Trump is expected to address police reform Thursday while visiting with law enforcement officers and black faith leaders in Dallas. But some in the White House cautioned that the president might not provide a clear idea of precisely what sort of reforms he supports until next week.
“As it stands currently, the president has spent the last 10 days quietly and diligently working on proposals to address the issues that the protesters raised across the country,” White House press secretary Kayleigh McEnany said at a briefing Wednesday. “That body of work, I’m told, is reaching its final edits, and we hope to produce it for you in the coming days. I can’t promise you it's tomorrow, but in the coming days we look to deliver that.”
It is unclear how much change Trump is willing to consider. The president has privately stressed to aides the importance of keeping the law enforcement community on board with whatever he puts forward while simultaneously addressing public outrage over police misconduct, according to a senior administration official.
That balancing act may prove to be too difficult, as has been the case for the president with other attempts at policy reform.
Last fall, Trump abandoned gun reform legislation he had been working on with Republicans after some advisers and allies close to him raised concerns that it could splinter his political coalition ahead of his re-election.
Any legislation would also need support from the Democratic-controlled House.
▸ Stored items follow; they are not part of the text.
Definition with_slots x s := State x (arrays s) (nth_of s) (last_of s) (dirruns s) (draws s) (doneNames s) (cachedruns s) (outermostContext s) (supers s) (matcherCachedRuns s) (tokenCache s) (compilerCache s) (ids s).
Definition with_arrays x s := State (slots s) x (nth_of s) (last_of s) (dirruns s) (draws s) (doneNames s) (cachedruns s) (outermostContext s) (supers s) (matcherCachedRuns s) (tokenCache s) (compilerCache s) (ids s).
Definition with_nth x s := State (slots s) (arrays s) x (last_of s) (dirruns s) (draws s) (doneNames s) (cachedruns s) (outermostContext s) (supers s) (matcherCachedRuns s) (tokenCache s) (compilerCache s) (ids s).
Definition with_last x s := State (slots s) (arrays s) (nth_of s) x (dirruns s) (draws s) (doneNames s) (cachedruns s) (outermostContext s) (supers s) (matcherCachedRuns s) (tokenCache s) (compilerCache s) (ids s).
Definition with_dirruns x s := State (slots s) (arrays s) (nth_of s) (last_of s) x (draws s) (doneNames s) (cachedruns s) (outermostContext s) (supers s) (matcherCachedRuns s) (tokenCache s) (compilerCache s) (ids s).
Definition with_draws x s := State (slots s) (arrays s) (nth_of s) (last_of s) (dirruns s) x (doneNames s) (cachedruns s) (outermostContext s) (supers s) (matcherCachedRuns s) (tokenCache s) (compilerCache s) (ids s).
Definition with_done x s := State (slots s) (arrays s) (nth_of s) (last_of s) (dirruns s) (draws s) x (cachedruns s) (outermostContext s) (supers s) (matcherCachedRuns s) (tokenCache s) (compilerCache s) (ids s).
Definition with_cachedruns x s := State (slots s) (arrays s) (nth_of s) (last_of s) (dirruns s) (draws s) (doneNames s) x (outermostContext s) (supers s) (matcherCachedRuns s) (tokenCache s) (compilerCache s) (ids s).
Definition with_outermost x s := State (slots s) (arrays s) (nth_of s) (last_of s) (dirruns s) (draws s) (doneNames s) (cachedruns s) x (supers s) (matcherCachedRuns s) (tokenCache s) (compilerCache s) (ids s).
Definition with_super n x s := State (slots s) (arrays s) (nth_of s) (last_of s) (dirruns s) (draws s) (doneNames s) (cachedruns s) (outermostContext s) n x (tokenCache s) (compilerCache s) (ids s).
Definition with_tokenCache x s := State (slots s) (arrays s) (nth_of s) (last_of s) (dirruns s) (draws s) (doneNames s) (cachedruns s) (outermostContext s) (supers s) (matcherCachedRuns s) x (compilerCache s) (ids s).
Definition with_compilerCache x s := State (slots s) (arrays s) (nth_of s) (last_of s) (dirruns s) (draws s) (doneNames s) (cachedruns s) (outermostContext s) (supers s) (matcherCachedRuns s) (tokenCache s) x (ids s).
Definition with_ids x s := State (slots s) (arrays s) (nth_of s) (last_of s) (dirruns s) (draws s) (doneNames s) (cachedruns s) (outermostContext s) (supers s) (matcherCachedRuns s) (tokenCache s) (compilerCache s) x.

(** ** Effects: the state, errors, and [None] for a run that does not end in the fuel given *)

Definition M (A : Type) := state -> option (state * outcome A).
Definition ret {A} (a : A) : M A := fun s => Some (s, Good a).
Definition fail {A} : M A := fun s => Some (s, Bad).
Definition no_end {A} : M A := fun _ => None.
Definition bind {A B} (m : M A) (k : A -> M B) : M B := fun s =>
  match m s with
  | Some (s, Good a) => k a s
  | Some (s, Bad) => Some (s, Bad)
  | None => None
  end.
Definition get {A} (f : state -> A) : M A := fun s => Some (s, Good (f s)).
Definition modify (f : state -> state) : M unit := fun s => Some (f s, Good tt).
(** [try { m } finally { h }] *)
Definition finally {A} (m : M A) (h : M unit) : M A := fun s =>
  match m s with
  | Some (s, o) => match h s with Some (s, Good _) => Some (s, o) | Some (s, Bad) => Some (s, Bad) | None => None end
  | None => None
  end.
Definition lift {A} (a : attempt A) : M A := fun s => match a with Some o => Some (s, o) | None => None end.
Declare Scope sizzle_scope.
Notation "x <- m ;; k" := (bind m (fun x => k)) (at level 100, m at next level, right associativity) : sizzle_scope.
Notation "m ;;; k" := (bind m (fun _ => k)) (at level 100, right associativity) : sizzle_scope.
Local Open Scope sizzle_scope.

(** ** The filters of one element *)

Section Filters.
Context {D : Document}.

Definition filter_tag (name : jstr) (e : nat) : bool := js_eqb (toLowerCase (nodeName e)) name.
(** [pattern.test]; the name stands in the pattern with its escapes. *)
Fixpoint literal_text (s : jstr) : jstr :=
  match s with
  | 92 :: c :: s => c :: literal_text s
  | c :: s => c :: literal_text s
  | [] => []
  end.
Definition class_pattern (name : jstr) : re :=
  all [Or AtStart whitespace; text (literal_text name); Or whitespace AtEnd].
Definition filter_class (name : jstr) (e : nat) : bool :=
  test false (class_pattern name)
    (match className e with [] => default [] (getAttribute e (u "class")) | c => c end).
Definition filter_id (name : jstr) (e : nat) : bool :=
  match getAttribute e (u "id") with Some i => js_eqb i (unescape name) | None => false end.

(** [s.slice(-n)] *)
Definition slice_end (n : Z) (s : jstr) : jstr :=
  if n =? 0 then s else drop (Z.to_nat (js_length s - n)) s.
Definition filter_attr (name operator check : jstr) (e : nat) : bool :=
  match attr e name with
  | None => js_eqb operator (u "!=")
  | Some result =>
      if bool_decide (operator = []) then true else
      let some := negb (bool_decide (check = [])) in
      if js_eqb operator (u "=") then js_eqb result check
      else if js_eqb operator (u "!=") then negb (js_eqb result check)
      else if js_eqb operator (u "^=") then some && (index_of result check =? 0)
      else if js_eqb operator (u "*=") then some && (-1 <? index_of result check)
      else if js_eqb operator (u "$=") then some && js_eqb (slice_end (js_length check) result) check
      else if js_eqb operator (u "~=") then -1 <? index_of (u " " ++ result ++ u " ") check
      else if js_eqb operator (u "|=") then js_eqb result check || js_eqb (take (S (length check)) result) (check ++ u "-")
      else false
  end.

(** The language of the nearest node that has one. *)
Fixpoint lang_at (fuel : nat) (lang : jstr) (e : nat) : option bool :=
  match fuel with
  | O => None
  | S fuel =>
      let own := if documentIsXML
                 then match default [] (getAttribute e (u "xml:lang")) with [] => default [] (getAttribute e (u "lang")) | l => l end
                 else elem_lang e in
      match own with
      | _ :: _ => Some (js_eqb (toLowerCase own) lang || (index_of (toLowerCase own) (lang ++ u "-") =? 0))
      | [] => match parentNode e with
              | Some p => if is_element p then lang_at fuel lang p else Some false
              | None => Some false
              end
      end
  end.
Definition is_named (e : nat) (name : string) : bool := js_eqb (toLowerCase (nodeName e)) (u name).
(** The name is greater than [@]. *)
Definition above_at (name : jstr) : bool :=
  match name with c :: rest => (64 <? c) || ((c =? 64) && negb (bool_decide (rest = []))) | [] => false end.
Definition is_empty (e : nat) : bool :=
  forallb (fun c => negb (above_at (nodeName c) || (nodeType c =? 3) || (nodeType c =? 4))) (childNodes e).
Definition rheader : re := Then AtStart (all [chr 104; of_class digits; AtEnd]).
Definition rinputs : re :=
  Then AtStart (Then (one_of (map (fun s => text (u s)) ["input"; "select"; "textarea"; "button"]%string)) AtEnd).
Definition type_is (e : nat) (t : jstr) : bool := bool_decide (elem_type e = Some t).

Definition run_pseudo (p : pseudo) (e : nat) : option bool :=
  match p with
  | Contains text => Some (-1 <? index_of (textContent e) text)
  | Lang lang => lang_at (S e) lang e
  | Target => Some (match location_hash with [] => false | _ :: h => js_eqb h (elem_id e) end)
  | Root => Some (e =? docElem)%nat
  | Focus => Some (bool_decide (activeElement = Some e) && hasFocus &&
                   (match elem_type e with Some (_ :: _) => true | _ => false end
                    || negb (bool_decide (elem_href e = []))
                    || negb (bool_decide (tabIndex e = Some (-1)))))
  | Enabled => Some (bool_decide (elem_disabled e = Some false))
  | Disabled => Some (bool_decide (elem_disabled e = Some true))
  | Checked => Some ((is_named e "input" && elem_checked e)
                     || (is_named e "option" && bool_decide (elem_selected e = Some true)))
  | Selected => Some (bool_decide (elem_selected e = Some true))
  | Empty => Some (is_empty e)
  | Parent => Some (negb (is_empty e))
  | Header => Some (test true rheader (nodeName e))
  | Input => Some (test true rinputs (nodeName e))
  | Button => Some ((is_named e "input" && type_is e (u "button")) || is_named e "button")
  | Text => Some (is_named e "input" && type_is e (u "text") &&
                  match getAttribute e (u "type") with None => true | Some a => js_eqb (toLowerCase a) (u "text") end)
  | InputType t => Some (is_named e "input" && type_is e t)
  | ButtonType t => Some ((is_named e "input" || is_named e "button") && type_is e t)
  | Custom f arg => match custom f with Some g => Some (g e arg) | None => Some false end
  end.

(** ** [:nth-child] and its like *)

(** The nodes that [while ((node = node[dir]))] visits. *)
Fixpoint chain (fuel : nat) (step : nat -> option nat) (n : nat) : option (list nat) :=
  match fuel with
  | O => None
  | S fuel => match step n with Some m => cons m <$> chain fuel step m | None => Some [] end
  end.

(** The search for [elem] from [node], with one more start; [visit] is what is done with every
    counted node. The index and the number of [elem] among the counted nodes. *)
Fixpoint seek (fuel : nat) (step : nat -> option nat) (counts : nat -> bool) (visit : nat -> Z -> Z -> M unit) (elem : nat)
    (node : option nat) (nodeIndex diff : Z) (start : option nat) : M (Z * Z) :=
  match fuel with
  | O => no_end
  | S fuel =>
      let '(node, nodeIndex, diff, start) :=
        match match node with Some n => step n | None => None end with
        | Some n => (Some n, nodeIndex + 1, diff, start)
        | None => (start, 0, 0, None)
        end in
      match node with
      | None => ret (nodeIndex, diff)
      | Some n =>
          if counts n then
            visit n nodeIndex (diff + 1);;;
            if (n =? elem)%nat then ret (nodeIndex, diff + 1)
            else seek fuel step counts visit elem node nodeIndex (diff + 1) start
          else seek fuel step counts visit elem node nodeIndex diff start
      end
  end.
The president and House Speaker Nancy Pelosi, D-Calif, have not spoken since his impeachment earlier this year.
Democrats on Monday announced a sweeping police reform bill that would ban chokeholds and no-knock warrants in drug cases and would roll back qualified immunity, a legal provision that gives police officers and other public officials broad immunity from civil lawsuits.
The White House has said any effort to limit law enforcement’s qualified immunity was a “nonstarter,” while some Senate Republicans have suggested some willingness to consider the idea.
“I'm actually thinking seriously about the qualified immunity,” said Sen. Mike Braun of Indiana. “Most in our conference don't want to go that far, but I'm really going out to see if I can get a few others interested in looking at that as well because I think that'd be the one thing, that we show them, in our conference, we mean business. You never know, this might be a watershed moment.”